"Eloquent, contemplative and for the most part intriguing and absorbing."
For a number of years, across seven albums, Cass McCombs flew under the radar for the most part. He was recognised for his work but it wasn’t until the critical acclaim and success of Mangy Love in 2016 that he went overground and found himself the talk of the indie world. That album was a fairly direct affair with a smooth veneer and darker themes lurking beneath the surface. Now, on Tip Of The Sphere, McCombs has taken a more circuitous route with a more cohesive, hypnotic and searching sound.

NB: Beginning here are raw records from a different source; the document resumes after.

Lemma take_input_ok : hoare reported (on_view before_input) (take_input p)
  (on_view (λ t, wf 3 3 3 true false false t ∧ apart t)).
Proof.
  apply hoare_if; intros Hi.
  - apply negb_true_iff, Z.eqb_neq in Hi. intros c (W & A & [?|(Hin & b & E)]); [done|].
    pose proof (move_fd_cases (input_fd p) 0 c _ _ E) as Hm.
    destruct (move_fd _ _ _) as [c' r]. destruct Hm as [[-> Hv]|[-> Hv]]; [lia..| |].
    { cbn. by eapply same_reported. }
    cbn. unfold on_view. rewrite Hv. split; [|by apply apart_del, apart_set].
    assert (¬ in_use false false (view c) 0) as H0 by (eapply not_in_use_low; [done|lia..|done]).
    apply wf_taken.
    + apply wf_del; [by apply wf_set|]. intros Hu.
      apply (in_use_file 3 3 3 _ false _ _ _ Input_pipe b) in Hu as (?&?&?); [done|by apply wf_set|lia|].
      unfold set_entry. rsimpl. by rewrite lookup_insert_ne by lia.
    + intros _. unfold del_entry, set_entry. rsimpl. rewrite lookup_delete_ne by lia.
      by rewrite lookup_insert_eq.
  - apply negb_false_iff, Z.eqb_eq in Hi. intros c (W & A & _). split; [|done]. by apply wf_taken.
Qed.

(** *** The forced descriptor *)

Lemma reserve_wpipefd_ok : hoare reported (on_view (λ t, wf 3 3 3 true false false t ∧ apart t))
  (reserve_wpipefd p)
  (on_view (λ t, wf 3 3 3 true false false t ∧ apart t ∧ t_wpipe t ≠ force)).
Proof.
  intros c [W A]. unfold reserve_wpipefd.
  destruct (Z.eqb_spec (wpipefd c) force) as [Ef|Ef]; [|by cbn].
  unfold move_reserved_fd. pose proof (w_status _ _ _ _ _ _ _ W) as Es. cbn in Es.
  pose proof (fcntl_dup_cases true (wpipefd c) (min_fd c) c _ _ Es) as Hc.
  pose proof (free_fd_free (min_fd c) c) as Hf. pose proof (free_fd_ge (min_fd c) c) as Hg.
  assert (3 ≤ min_fd c) as Hmin by (unfold min_fd; destruct (_ =? _); lia).
  destruct (fcntl_dup _ _ _ _) as [c' r]. destruct Hc as [[-> Hv]|[-> Hv]].
  { cbn. unfold reported. assert (view (c' <| wpipefd := wpipefd c |>) = view c) as E.
    { transitivity ((view c') <| t_wpipe := wpipefd c |>); [done|]. rewrite Hv. done. }
    by eapply same_reported. }
  set (k := free_fd (min_fd c) c) in *. rewrite (proj2 (Z.eqb_neq k (-1))) by lia.
  cbv beta iota. rewrite (proj2 (Z.eqb_neq k (-1))) by lia. cbn [negb].
  assert (k ≠ wpipefd c) as Hk by congruence.
  unfold on_view. set (t' := view _).
  assert (t' = (del_entry (wpipefd c) (set_entry k (Status_pipe, true) (view c))) <| t_wpipe := k |>) as ->.
  { unfold t'. transitivity ((del_entry (wpipefd c) (view c')) <| t_wpipe := k |>); [done|]. by rewrite Hv. }
  split; [|split; [by destruct A|unfold del_entry, set_entry; rsimpl; lia]].
  destruct W as [W1 W2 W3 W4 W5 W6 W7 W8 W9].
  (* the entries of the others are as they were *)
  assert (∀ j f b, t_fds (view c) !! j = Some (f, b) → f ≠ Status_pipe →
    delete (wpipefd c) (<[k := (Status_pipe, true)]> (fds c)) !! j = Some (f, b)) as Hj.
  { intros j f b E Hne. rewrite lookup_delete_ne, lookup_insert_ne; [done|cbn in E; congruence|].
    cbn in E, W1. congruence. }
  split; unfold del_entry, set_entry; rsimpl; try done; cbn [view t_fds t_cs t_notify t_socket t_output t_wpipe] in *.
  - rewrite lookup_delete_ne by lia. by rewrite lookup_insert_eq.
  - intros fd b Hfd. apply lookup_delete_Some in Hfd as [_ Hfd].
    apply lookup_insert_Some in Hfd as [[_ [= <-]]|[_ Hfd]]; [done|by eapply W2].
  - lia.
  - destruct W4 as [?|[??]]; [by left|right]. split; [by apply Hj|done].
  - destruct W5 as [?|[??]]; [by left|right]. split; [by apply Hj|done].
  - destruct W7 as [?|(?&b&?)]; [by left|right]. split; [done|]. exists b. by apply Hj.
  - destruct W8 as [?|(?&b&?)]; [by left|right]. split; [done|]. exists b. by apply Hj.
  - intros. by apply Hj; [apply W9|].
Qed.

Definition late t : Prop :=
  (force = 3 → t_socket t = -1) ∧ (force = -1 ∨ 0 ≤ force) ∧ t_socket t = sk0 ∧ t_output t = o0
  ∧ (t_notify t =? -1) = no_notify ∧ (t_cs t =? -1) = no_cs.
Lemma apart_late t : apart t → late t.
Proof. intros []. split_and!; naive_solver. Qed.
Lemma late_notify t fd : late t → t_notify t ≠ -1 → fd ≠ -1 → late (t <| t_notify := fd |>).
Proof.
  intros (L1 & L2 & L3 & L4 & L5 & L6) Ht Hfd. split_and!; try done. rewrite <- L5. rsimpl.
  by rewrite !(proj2 (Z.eqb_neq _ _)).
Qed.
Lemma late_cs t fd : late t → t_cs t ≠ -1 → fd ≠ -1 → late (t <| t_cs := fd |>).
Proof.
  intros (L1 & L2 & L3 & L4 & L5 & L6) Ht Hfd. split_and!; try done. rewrite <- L6. rsimpl.
  by rewrite !(proj2 (Z.eqb_neq _ _)).
Qed.

Lemma place_notify_ok : force ≠ -1 →
  hoare reported (on_view (λ t, wf 3 3 3 true false false t ∧ apart t ∧ t_wpipe t ≠ force))
    (place_notify_fd p) (on_view (λ t, wf 3 3 3 true true false t ∧ late t)).
Proof.
  intros Hf c (W & A & Hw). pose proof (apart_late _ A) as L. unfold place_notify_fd.
  destruct (Z.eqb_spec (notify_fd c) force) as [En|En]; cbn [negb].
  { split; [|done]. destruct W as [W1 W2 W3 W4 W5 W6 W7 W8 W9]. split; try done.
    destruct W5 as [?|[??]]; [by left|right]. split; [done|by right]. }
  destruct W as [W1 W2 W3 W4 W5 W6 W7 W8 W9]. destruct A as [A1 A2 A3 A4 A5 A6 A7].
  destruct A1 as [?|[A0 A1]]; [done|]. destruct W5 as [?|[E5 W5]]; [done|].
  pose proof (dup2_cases (notify_fd c) force c _ _ E5) as Hd.
  rewrite (proj2 (Z.eqb_neq (notify_fd c) force)) in Hd by done.
  destruct (dup2 _ _ _) as [c' r]. destruct Hd as [[-> Hv]|[-> Hv]].
  { cbn. eapply (same_reported c c' 3 3 3 true false false); [by split; auto|done]. }
  rewrite (proj2 (Z.eqb_neq force (-1))) by done. cbv beta iota. unfold on_view. set (t' := view _).
  assert (t' = (del_entry (notify_fd c) (set_entry force (Notify_pipe, false) (view c))) <| t_notify := force |>) as ->.
  { assert (notify_fd c' = notify_fd c) as En' by exact (f_equal t_notify Hv).
    unfold t'. transitivity ((del_entry (notify_fd c') (view c')) <| t_notify := force |>); [done|].
    by rewrite Hv, En'. }
  assert (∀ j f b, t_fds (view c) !! j = Some (f, b) → f ≠ Notify_pipe → j ≠ force →
    delete (notify_fd c) (<[force := (Notify_pipe, false)]> (fds c)) !! j = Some (f, b)) as Hj.
  { intros j f b E Hne Hjf. rewrite lookup_delete_ne, lookup_insert_ne; [done..|].
    cbn in E, E5. congruence. }
  split; [|exact (late_notify (view c) _ L A1 Hf)].
  split; unfold del_entry, set_entry; rsimpl; try done;
    cbn [view t_fds t_cs t_notify t_socket t_output t_wpipe] in *.
  - by apply Hj.
  - intros fd b Hfd. apply lookup_delete_Some in Hfd as [_ Hfd].
    apply lookup_insert_Some in Hfd as [[_ [=]]|[_ Hfd]]. by eapply W2.
  - destruct W4 as [?|[??]]; [by left|right]. split; [by apply Hj; auto|done].
  - right. split; [|by right]. rewrite lookup_delete_ne by done. by rewrite lookup_insert_eq.
  - destruct W7 as [?|(?&b&?)]; [by left|right]. split; [done|]. exists b. by apply Hj; auto.
  - destruct W8 as [?|(?&b&?)]; [by left|right]. split; [done|]. exists b. by apply Hj; auto.
  - intros _ Hi. apply Hj; [by apply W9|done|]. intros E0. by apply Hi, A6.
Qed.

Lemma force_notify_ok : hoare reported (on_view (λ t, wf 3 3 3 true false false t ∧ apart t))
  (force_notify p) (on_view (λ t, wf 3 3 3 true true false t ∧ late t)).
Proof.
  apply hoare_if; intros Hf.
  - apply negb_true_iff, Z.eqb_neq in Hf. eapply hoare_then; [apply reserve_wpipefd_ok|].
    set (Q := on_view (λ t, wf 3 3 3 true false false t ∧ apart t ∧ t_wpipe t ≠ force)).
    apply (hoare_then _ _ Q); [|apply (hoare_then _ _ Q); [|by apply place_notify_ok]].
    + intros c (W & A & Hw). unfold reserve_csfd. rewrite (proj2 (Z.eqb_neq _ _)); [done|].
      by apply (a_cs _ A).
    + intros c (W & A & Hw). unfold reserve_socket_fd. rewrite (proj2 (Z.eqb_neq _ _)); [done|].
      by apply (a_socket _ A).
  - apply negb_false_iff, Z.eqb_eq in Hf. intros c (W & A). split; [|by apply apart_late].
    destruct W as [W1 W2 W3 W4 W5 W6 W7 W8 W9]. split; try done.
    destruct W5 as [?|[? [?|[? ?]]]]; [by left|right; split; [done|by left]|done].
Qed.

(** *** Above the reserved descriptors *)

(** [fcntl] gives a free descriptor from [lo] on. *)
Lemma raised b fd lo c f b' : fds c !! fd = Some (f, b') → 0 ≤ lo →
  let '(c', r) := fcntl_dup b fd lo c in
  (r = -1 ∧ view c' = view c) ∨ (lo ≤ r ∧ t_fds (view c) !! r = None ∧ view c' = set_entry r (f, b) (view c)).
Proof.
  intros E Hlo. pose proof (fcntl_dup_cases b fd lo c f b' E) as Hc.
  destruct (fcntl_dup _ _ _ _) as [c' r]. destruct Hc as [?|[-> Hv]]; [by left|right].
  split; [apply free_fd_ge|]. split; [apply free_fd_free|done].
Qed.

Lemma raise_wpipefd_ok lo lc ln : 3 ≤ lo →
  hoare reported (λ c, stage c = exec_stage.ARRANGE_FDS ∧ wf 3 lc ln true true false (view c) ∧ late (view c))
    (raise_wpipefd lo) (on_view (λ t, wf lo lc ln true true false t ∧ late t)).
Proof.
  intros Hlo c (Hs & W & L). unfold raise_wpipefd. destruct (Z.ltb_spec (wpipefd c) lo) as [Hw|Hw].
  2: { split; [|done]. destruct W. by split. }
  pose proof (w_status _ _ _ _ _ _ _ W) as Es.
  pose proof (raised true (wpipefd c) lo c _ _ Es ltac:(lia)) as Hc.
  assert (stage (fcntl_dup true (wpipefd c) lo c).1 = stage c) as Hst.
  { unfold fcntl_dup. cbn in Es. rewrite Es. unfold syscall. by destruct (results c) as [|[|]]. }
  destruct (fcntl_dup _ _ _ _) as [c' r]. destruct Hc as [[-> Hv]|(Hr & Hn & Hv)].
  { right. rsimpl. split; [done|]. cbn in Hst. by rewrite Hst. }
  rewrite (proj2 (Z.eqb_neq _ _)) by lia. cbv beta iota zeta. unfold on_view. set (t' := view _).
  assert (t' = (set_entry r (Status_pipe, true) (view c)) <| t_wpipe := r |>) as ->.
  { unfold t'. transitivity ((view c') <| t_wpipe := r |>); [done|]. by rewrite Hv. }
  split; [|exact L].
  pose proof (wf_new _ _ _ _ _ _ _ r (Status_pipe, true) W Hn ltac:(done)) as W'.
  destruct W' as [W1 W2 W3 W4 W5 W6 W7 W8 W9]. split; try done.
  unfold set_entry. rsimpl. by rewrite lookup_insert_eq.
Qed.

There’s a bucolic feel to much of the album, Estrella being a typical example of the way McCombs weaves a '70s folk aesthetic into dreamy indie-rock. There’s a fair amount of repeated phrases and insistent bass rhythms that add to the heady, aqueous and meditative vibe. Real Life is like Tim Buckley jamming with Porno For Pyros with its percussion, strummed guitars and new age mysticism. The album centrepiece Sleeping Volcanoes is a real highlight with cascading guitars, primitive yet pulsating bass and McCombs’ constantly renegotiated vocal melodies forging a gentle path through the song. Prayer For Another Day is a more intellectually astute cousin to Kurt Vile, heading closer to the newer work of Steve Gunn.

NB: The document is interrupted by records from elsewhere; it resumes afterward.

Definition stdin_ok t : Prop := t_fds t !! 0 = Some (stdin_file (t_notify t), false).
Lemma open_stdin_ok :
  hoare reported (on_view ready) (open_stdin p) (on_view (λ t, ready t ∧ stdin_ok t)).
Proof.
  intros c R. pose proof R as ((W & L) & E). unfold open_stdin, stdin_ok, stdin_file, on_view.
  destruct (Z.eqb_spec (notify_fd c) 0) as [En|En]; cbn [negb andb].
  { split; [done|]. cbn [view t_notify]. rewrite En. cbn [Z.eqb].
    destruct (w_notify _ _ _ _ _ _ _ _ W) as [Hn|[Hn _]]; cbn [view t_notify t_fds] in Hn; [lia|].
    by rewrite En in Hn. }
  destruct (Z.eqb_spec (input_fd p) (-1)) as [Ei|Ei].
  2: { split; [done|]. cbn [view t_notify]. rewrite (proj2 (Z.eqb_neq _ _)) by done. by apply (w_input _ _ _ _ _ _ _ _ W). }
  pose proof (open_file_cases dev_null c) as Ho. pose proof (free_fd_free 0 c) as Hf. pose proof (free_fd_ge 0 c) as Hg.
  destruct (open_file _ _) as [c1 k]. destruct Ho as [[-> Hv]|[-> Hv]].
  { cbn. by eapply same_reported, Hv. }
  set (k := free_fd 0 c) in *.
  assert (ready (view c1)) as R1.
  { rewrite Hv. split; [|exact E]. split; [|exact L]. by apply wf_new. }
  assert (t_notify (view c1) = notify_fd c) as En1 by (by rewrite Hv).
  assert (t_fds (view c1) !! k = Some (Opened_path dev_null, false)) as Ek1.
  { rewrite Hv. unfold set_entry. rsimpl. apply lookup_insert_eq. }
  destruct (decide (k = 0)) as [E0|E0].
  { unfold move_fd. rewrite E0. change (0 =? -1) with false. change (0 =? 0) with true. cbv iota.
    split; [done|]. rewrite En1, (proj2 (Z.eqb_neq _ _)) by done. by rewrite E0 in Ek1. }
  pose proof (move_fd_cases k 0 c1 _ _ Ek1) as Hm. destruct R1 as ((W1 & L1) & E1).
  destruct (move_fd _ _ _) as [c2 r]. destruct Hm as [[-> Hv2]|[-> Hv2]]; [lia..| |].
  { cbn. by eapply same_reported, Hv2. }
  change (0 =? 0) with true. cbv iota. rewrite Hv2.
  assert (¬ in_use p true true (view c1) 0) as H0.
  { apply not_in_use_std; [done|lia| |done]. by rewrite En1. }
  assert (¬ in_use p true true (view c1) k) as Hk.
  { intros Hu. by apply (in_use_file _ _ _ _ _ _ _ _ _ _ _ W1 Hg Ek1) in Hu. }
  split; [split; [split; [|exact L1]|exact E1]|].
  - apply wf_del; [|exact Hk]. by apply wf_set.
  - unfold del_entry, set_entry. rsimpl. rewrite En1, (proj2 (Z.eqb_neq _ 0)) by done.
    rewrite lookup_delete_ne by done. apply lookup_insert_eq.
Qed.

(** [output_fd] is apart from everything that is in use. *)
Definition no_output t : table := t <| t_output := -1 |>.
Record settled t : Prop := {
  s_wf : wfd (no_output t);
  s_socket : t_socket t = sk0;
  s_there : (t_notify t =? -1) = no_notify ∧ (t_cs t =? -1) = no_cs;
  s_env : env_done t;
  s_stdin : on_console p = false → stdin_ok t
}.
Record output_ready t : Prop := {
  o_settled : settled t;
  o_pos : 0 < t_output t;
  o_apart : ¬ in_use p true true (no_output t) (t_output t);
  o_file : ∃ b, t_fds t !! t_output t = Some (out_file, b) ∧ (b = true → 3 ≤ t_output t)
}.

Lemma no_output_wf t : wfd t → wfd (no_output t).
Proof. intros [W1 W2 W3 W4 W5 W6 W7 W8 W9]. split; try done. by left. Qed.
Lemma settled_reported c : settled (view c) → reported c.
Proof. intros S. left. exact (w_status _ _ _ _ _ _ _ _ (s_wf _ S)). Qed.

Lemma open_output_ok : on_console p = false →
  hoare reported (on_view (λ t, ready t ∧ stdin_ok t)) (open_output p) (on_view output_ready).
Proof.
  intros Hcon c (((W & L) & E) & Hi). pose proof L as (L1 & L2 & L3 & L4 & L5).
  unfold open_output. pose proof (no_output_wf _ W) as W'.
  assert (output_fd c = o0) as Eo by exact L4. rewrite Eo. unfold out_file.
  destruct (Z.eqb_spec o0 (-1)) as [Eo0|Eo0].
  2: { destruct (w_output _ _ _ _ _ _ _ _ W) as [?|(Hlo & b & Ek)]; [congruence|].
    assert (3 ≤ t_output (view c)) as Hlo3 by (destruct (t_socket _ =? -1); lia).
    split; [by split|lia| |].
    - intros Hu. apply (in_use_file _ _ _ _ _ _ _ _ (t_output (view c)) Output_pipe b W') in Hu; [|lia|exact Ek].
      change (t_output (view c) = -1) in Hu. lia.
    - exists b. unfold out_file. by rewrite (proj2 (Z.eqb_neq _ _)). }
  pose proof (open_file_cases (logfile p) c) as Ho. pose proof (free_fd_free 0 c) as Hf. pose proof (free_fd_ge 0 c) as Hg.
  destruct (open_file _ _) as [c1 k]. destruct Ho as [[-> Hv]|[-> Hv]].
  { rewrite Z.eqb_refl. unfold reported. left. pose proof (w_status _ _ _ _ _ _ _ _ W) as Ws.
    rewrite <- Hv in Ws. by destruct (log_to_file p). }
  set (k := free_fd 0 c) in *. rewrite (proj2 (Z.eqb_neq k _)) by lia.
  set (x := (Opened_path (logfile p), false)) in *.
  assert (k ≠ 0) as Hk0 by (intros E0; rewrite E0 in Hf; unfold stdin_ok in Hi; cbn in Hi; congruence).
  assert (output_ready (view (c1 <| output_fd := k |>))) as HR.
  { assert (view (c1 <| output_fd := k |>) = (set_entry k x (view c)) <| t_output := k |>) as ->.
    { transitivity ((view c1) <| t_output := k |>); [done|]. by rewrite Hv. }
    assert (wfd (no_output (set_entry k x (view c)))) as W1.
    { apply no_output_wf. by apply wf_new. }
    split; [split; [exact W1|exact L3|exact L5|exact E|intros _]|rsimpl; lia| |].
    - unfold stdin_ok, set_entry. rsimpl. rewrite lookup_insert_ne by done. exact Hi.
    - intros Hu. assert (t_fds (no_output (set_entry k x (view c))) !! k = Some x) as Ek.
      { unfold no_output, set_entry. rsimpl. apply lookup_insert_eq. }
      exact (in_use_file _ _ _ _ _ _ _ _ _ _ _ W1 Hg Ek Hu).
    - exists false. unfold out_file. rewrite Eo0. split; [|done]. unfold set_entry. rsimpl. apply lookup_insert_eq. }
  revert HR. generalize (c1 <| output_fd := k |>). intros c2 HR. revert c2 HR.
  change (hoare reported (on_view output_ready) (if_ (log_to_file p)
        (call (syscall (λ c, c <| file_owner := Some (logfile_uid p, logfile_gid p) |>))
         >>> call (syscall (λ c, c <| file_mode := Some (logfile_perms p) |>)))) (on_view output_ready)).
  apply hoare_if; [intros _|done].
  eapply hoare_then; apply hoare_view; try (intros ? HR; by apply settled_reported, o_settled);
    apply keeps_call; intros c'; by apply view_syscall.
Qed.

(** The output goes to a standard descriptor that the notification does not have. *)
Lemma put_output_ok d c : on_console p = false → output_ready (view c) → 1 ≤ d < 3 → d ≠ notify_fd c →
  let '(c', r) := move_fd (output_fd c) d c in
  if r =? 0 then settled (view c') ∧ notify_fd c' = notify_fd c ∧ t_fds (view c') !! d = Some (out_file, false)
  else reported c'.
Proof.
  intros Hcon [[S1 S2 S3 S3' S4] Hp Ha (b & Ek & Hb)] Hd Hn. cbn [view t_output t_fds] in Hp, Ek, Hb.
  destruct (decide (output_fd c = d)) as [Eo|Eo].
  { unfold move_fd. rewrite (proj2 (Z.eqb_neq _ (-1))), Eo, Z.eqb_refl by lia.
    change (0 =? 0) with true. cbv iota. split; [by split|]. split; [done|]. cbn [view t_fds].
    rewrite <- Eo, Ek. destruct b; [|done]. specialize (Hb eq_refl). lia. }
  pose proof (move_fd_cases (output_fd c) d c _ _ Ek) as Hm.
  destruct (move_fd _ _ _) as [c' r]. destruct Hm as [[-> Hv]|[-> Hv]]; [lia..| |].
  { change (-1 =? 0) with false. cbv iota. left. pose proof (w_status _ _ _ _ _ _ _ _ S1) as Ws.
    change (t_fds (view c) !! t_wpipe (view c) = Some (Status_pipe, true)) in Ws. rewrite <- Hv in Ws. exact Ws. }
  change (0 =? 0) with true. cbv iota. specialize (S4 Hcon).
  change (notify_fd c') with (t_notify (view c')). rewrite Hv.
  assert (¬ in_use p true true (no_output (view c)) d) as Hd'.
  { apply not_in_use_std; [done|lia|done|lia]. }
  split; [split; [|done..|intros _]|split; [done|]].
  - apply (wf_del _ _ _ _ _ _ _ (no_output (set_entry d (out_file, false) (view c)))); [|done].
    apply (wf_set _ _ _ _ _ _ _ (no_output (view c))); [done..|]. unfold out_file. by destruct (o0 =? -1).
  - unfold stdin_ok, del_entry, set_entry. rsimpl. rewrite lookup_delete_ne, lookup_insert_ne by lia. exact S4.
  - unfold del_entry, set_entry. rsimpl. rewrite lookup_delete_ne by lia. apply lookup_insert_eq.
Qed.

Definition std_ok t : Prop :=
  stdin_ok t ∧ t_fds t !! 1 = Some (stdout_file (t_notify t), false)
  ∧ t_fds t !! 2 = Some (stderr_file (t_notify t), false).
Definition final t : Prop := settled t ∧ (on_console p = false → std_ok t).

Lemma notify_at k t : settled t → 0 ≤ k → t_notify t = k → t_fds t !! k = Some (Notify_pipe, false).
Proof.
  intros S Hk <-. destruct (w_notify _ _ _ _ _ _ _ _ (s_wf _ S)) as [Hn|[Hn _]]; [|exact Hn].
  cbn [no_output t_notify] in Hn. change (t_notify t = -1) in Hn. lia.
Qed.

Perhaps sensing a need to inject some aural unease into proceedings, American Canyon Sutra is a queasy trip through spoken word over a minimal drum machine that distracts rather than provide an engaging contrast. It’s only a momentary blip before the cosmic psych-folk resumes and the album closes out with the ten-minute countrified jazz-fusion noodling of Rounder, a glowing reverie of sun-kissed guitars that embarks, mid-song, on a psychedelic journey that sounds like it could wind on endlessly into the cosmos.
All in all this feels like an intimate set of creative and explorative musical expositions. Eloquent, contemplative and for the most part intriguing and absorbing.